> Task brief
Output only the lines below from the one containing "5 (fun _ s =>" to the one containing "destruct (stateAt (act", exactly as written, both ends kept.

────────

Lemma subscriber_calls_return_witness :
  eventually (act true (J:=TinyJson.doc)) (cycle demoTurns (ACaller Stop)) (begin demoSubscriber [])
    5 (fun _ s => caller s = CIdle \/ caller s = CGone) /\
  exists s, caller s = CJoin Stop /\
    forall m, (10 <= m)%nat ->
      stateAt (act true (J:=TinyJson.doc)) patientSchedule (begin patientSubscriber []) m = Ok s.
Proof.
  split.
  - refine (proj1 (subscriber_calls_return true (J:=TinyJson.doc) collect willing demoOptions
              demoSubscriber [] (cycle demoTurns (ACaller Stop)) 5 eq_refl eq_refl _) _ _ _).
    + intros m. destruct (demoTurns_cases m) as [-> | ->]; constructor.
    + exact (cycle_fair isListener demoTurns _ 0 _ eq_refl I).
    + exact (cycle_fair isCaller demoTurns _ 1 _ eq_refl I).
    + intros X. vm_compute in X. discriminate X.
  - assert (Quiet : forall m, arrivals [patientSchedule m] = [] /\ ~ isArrival (patientSchedule m)).
    { intros m. unfold patientSchedule. destruct (m <? 4)%nat; [by split; [|intros []]|].
      destruct (m <? 6)%nat; [by split; [|intros []]|].
      destruct (demoTurns_cases m) as [-> | ->]; by split; [|intros []]. }
    destruct (stateAt (act true (J:=TinyJson.doc)) patientSchedule (begin patientSubscriber []) 10)
      as [s|e|] eqn:E; [|exfalso; revert E; vm_compute; discriminate..].
    assert (Es : caller s = CJoin Stop /\ listener s = LRecv /\ inbox s = []).
    { assert (G : match stateAt (act true (J:=TinyJson.doc)) patientSchedule
                          (begin patientSubscriber []) 10 with
                  | Ok s => caller s = CJoin Stop /\ listener s = LRecv /\ inbox s = []
                  | _ => False end) by (vm_compute; auto).
      by rewrite E in G. }
    destruct Es as (Ec & El & Ei). exists s. split; [exact Ec|].
    refine (proj2 (subscriber_calls_return true (J:=TinyJson.doc) collect willing
              (SubscriberOptions.setTimeOut (-5) demoOptions) patientSubscriber []
              patientSchedule 10 ltac:(vm_compute; reflexivity) eq_refl _) s Stop _ E Ec El Ei _).
    + intros m. rewrite (proj1 (Quiet m)). constructor.
    + vm_compute. reflexivity.
    + intros m _. exact (proj2 (Quiet m)).
Defined.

────────

> Your response
    5 (fun _ s => caller s = CIdle \/ caller s = CGone) /\
  exists s, caller s = CJoin Stop /\
    forall m, (10 <= m)%nat ->
      stateAt (act true (J:=TinyJson.doc)) patientSchedule (begin patientSubscriber []) m = Ok s.
Proof.
  split.
  - refine (proj1 (subscriber_calls_return true (J:=TinyJson.doc) collect willing demoOptions
              demoSubscriber [] (cycle demoTurns (ACaller Stop)) 5 eq_refl eq_refl _) _ _ _).
    + intros m. destruct (demoTurns_cases m) as [-> | ->]; constructor.
    + exact (cycle_fair isListener demoTurns _ 0 _ eq_refl I).
    + exact (cycle_fair isCaller demoTurns _ 1 _ eq_refl I).
    + intros X. vm_compute in X. discriminate X.
  - assert (Quiet : forall m, arrivals [patientSchedule m] = [] /\ ~ isArrival (patientSchedule m)).
    { intros m. unfold patientSchedule. destruct (m <? 4)%nat; [by split; [|intros []]|].
      destruct (m <? 6)%nat; [by split; [|intros []]|].
      destruct (demoTurns_cases m) as [-> | ->]; by split; [|intros []]. }
    destruct (stateAt (act true (J:=TinyJson.doc)) patientSchedule (begin patientSubscriber []) 10)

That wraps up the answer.